One day, during the War Between the States, the Federal
soldiers, who had captured the town of Gladeville, but were then retreating through Pound Gap to escape a Confederate Army moving up from Wytheville, left one of their company on the Soward porch. The captain, in charge, told Mrs. Sowards that the man had died of a fever; and he requested that she see to his burial.
It was a mile to the nearest neighbor; and Susan Sowards did not like the idea of leaving the dead man alone while she went for help. So, seating herself on the porch, she took her baby on her lap and began singing it to sleep with a lullaby.
All at once the sheet, which she had used to cover the body, began to move; and the next moment, the “corpse” pawed the sheet from his face and, looking Mrs. Sowards in the eye,
cried, “Sissie, oh Sissie!”
Susan Sowards, hugging her child to her breast, started to run away. “Hut,” she said later, “I couldn’t leave those pleading eyes.” So all through that day and til midnight she nursed
and doctored the dying man; the man who but a few hours before, had been engaged in laying waste the farms and towns of her land.
“Aunt Susan,” as Mrs.

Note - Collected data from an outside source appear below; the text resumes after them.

(** * Half-duplex WebSocket reverse proxy: model and properties

    A shallow embedding of [pkg/half-duplex/half-duplex-backend-proxy.go].
    Go maps ([http.Header], the heap of [*url.URL] objects) are finite maps,
    byte slices and Go strings are [string]s, calls into the HTTP server and
    the WebSocket transport are recorded as events, and what those
    collaborators answer is supplied by the caller of each function. *)

From Stdlib Require Import ZArith Ascii String List.
From Stdlib Require Import DecimalString DecimalPos DecimalZ.
From stdpp Require Import gmap strings list fin_maps.
Import ListNotations.

Local Open Scope string_scope.
Local Open Scope Z_scope.

(** ** HTTP header sets ([net/http.Header], a [map[string][]string]) *)

Abbreviation header := (gmap string (list string)).

(** [net/textproto]: the bytes allowed in a header field name. *)
Definition validHeaderFieldByte (c : ascii) : bool :=
  let n := N_of_ascii c in
  ((48 <=? n) && (n <=? 57))%N || ((65 <=? n) && (n <=? 90))%N ||
  ((97 <=? n) && (n <=? 122))%N ||
  existsb (N.eqb n) [33; 35; 36; 37; 38; 39; 42; 43; 45; 46; 94; 95; 96; 124; 126]%N.

Definition isLower (c : ascii) : bool :=
  let n := N_of_ascii c in ((97 <=? n) && (n <=? 122))%N.

Definition isUpper (c : ascii) : bool :=
  let n := N_of_ascii c in ((65 <=? n) && (n <=? 90))%N.

Definition toLower : N := 32.

Fixpoint allValid (s : string) : bool :=
  match s with
  | EmptyString => true
  | String c s' => validHeaderFieldByte c && allValid s'
  end.

(** First letter and every letter after a dash in upper case, the rest in
    lower case. *)
Fixpoint canonicalCase (upper : bool) (s : string) : string :=
  match s with
  | EmptyString => EmptyString
  | String c s' =>
      let c' :=
        if upper && isLower c then ascii_of_N (N_of_ascii c - toLower)
        else if negb upper && isUpper c then ascii_of_N (N_of_ascii c + toLower)
        else c in
      String c' (canonicalCase (Ascii.eqb c' "-") s')
  end.

(** [http.CanonicalHeaderKey]: a key holding a byte that is not allowed in a
    field name is returned as it is. *)
Definition CanonicalHeaderKey (s : string) : string :=
  if allValid s then canonicalCase true s else s.

Definition Get (h : header) (key : string) : string :=
  match h !! CanonicalHeaderKey key with
  | Some (v :: _) => v
  | _ => ""
  end.

Definition Set_ (h : header) (key value : string) : header :=
  <[CanonicalHeaderKey key := [value]]> h.

Definition Add (h : header) (key value : string) : header :=
  let k := CanonicalHeaderKey key in
  <[k := (default [] (h !! k) ++ [value])%list]> h.

Definition Del (h : header) (key : string) : header :=
  delete (CanonicalHeaderKey key) h.

(** [h.Clone()]: maps are values here, the copy is the map itself. *)
Definition Clone (h : header) : header := h.

(** [h[key]], the direct map index (no canonicalisation). *)
Definition Index (h : header) (key : string) : list string :=
  default [] (h !! key).

(** ** URLs, requests and responses *)

Module url.
(** [net/url.URL]; the proxy only ever holds it behind a pointer. *)
Record URL := mk {
  Scheme : string;
  Opaque : string;
  User : option string;
  Host : string;
  Path : string;
  RawPath : string;
  ForceQuery : bool;
  RawQuery : string;
  Fragment : string;
  RawFragment : string
}.
End url.

(** The heap of [url.URL] objects; a [*url.URL] is [Some] address or [None]
    for [nil]. *)
Abbreviation heap := (gmap nat url.URL).
Abbreviation urlPtr := (option nat).

Module Request.
(** The parts of [*http.Request] the handler reads. [SplitHostPort] is
    the host that [net.SplitHostPort(req.RemoteAddr)] yields, [None] when
    that call fails; [TLS] tells whether [req.TLS] is non-nil. The header
    map of a request served by [net/http] is never nil. *)
Record t := mk {
  URL : url.URL;
  Header : header;
  Host : string;
  SplitHostPort : option string;
  TLS : bool
}.
End Request.

Module Response.
(** [*http.Response] as handed back by the dialer. *)
Record t := mk {
  StatusCode : Z;
  Header : header;
  Body : string
}.
End Response.

(** ** The WebSocket transport, as the proxy sees it *)

Definition TextMessage : Z := 1.
Definition BinaryMessage : Z := 2.
Definition CloseMessage : Z := 8.
Definition PingMessage : Z := 9.
Definition PongMessage : Z := 10.

Definition CloseNormalClosure : Z := 1000.
Definition CloseNoStatusReceived : Z := 1005.
Definition CloseAbnormalClosure : Z := 1006.

Definition StatusInternalServerError : Z := 500.
Definition StatusServiceUnavailable : Z := 503.

(** What the code can tell about the dynamic type of an [error]. *)
Inductive errorType :=
  | CloseError (Code : Z) (Text : string)   (* [*websocket.CloseError] *)
  | ErrCloseSent                            (* [websocket.ErrCloseSent] *)
  | NetError (Temporary : bool)             (* a [net.Error] *)
  | OtherError.

(** An error value: its dynamic type and the text of its [Error()] method,
    which is what [fmt.Sprintf("%v", err)] prints. *)
Record error := mkError { dynType : errorType; Error : string }.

Sowards was affectionately called by her younger neighbors, would break down and cry, as she would tell this story of the dying “Yankee.” It was just after the hour of midnight, she said, that the soldier looked up into her face and, with a smile crinkling the corners of his fever-arched mouth,
whispered: “Sissie, I’ll be alright.” And, with that, he was
gone. She sat by the corpse the remainder of that long and awesome night. The next day, Jim Roberson, son of William, came along; and he “put out the alarm”: and some others came in and helped to dig a grave and bury the unknown soldier …. Unknown unto this day. How long, how long, did “Sissie” wait and watch for his return?
When John Fox, Jr., was gathering material for his novel, “The Trail of the Lonesome Pine”, he with the late Hennie Gilliam, visited the Soward’s home. He was so taken with the old couple, particularly the conversation of “Aunt Susan” that he returned for several other visits; and “Uncle Eff” and “Aunt Susan” became the “Uncle Billy” and “Old Hon” of his story.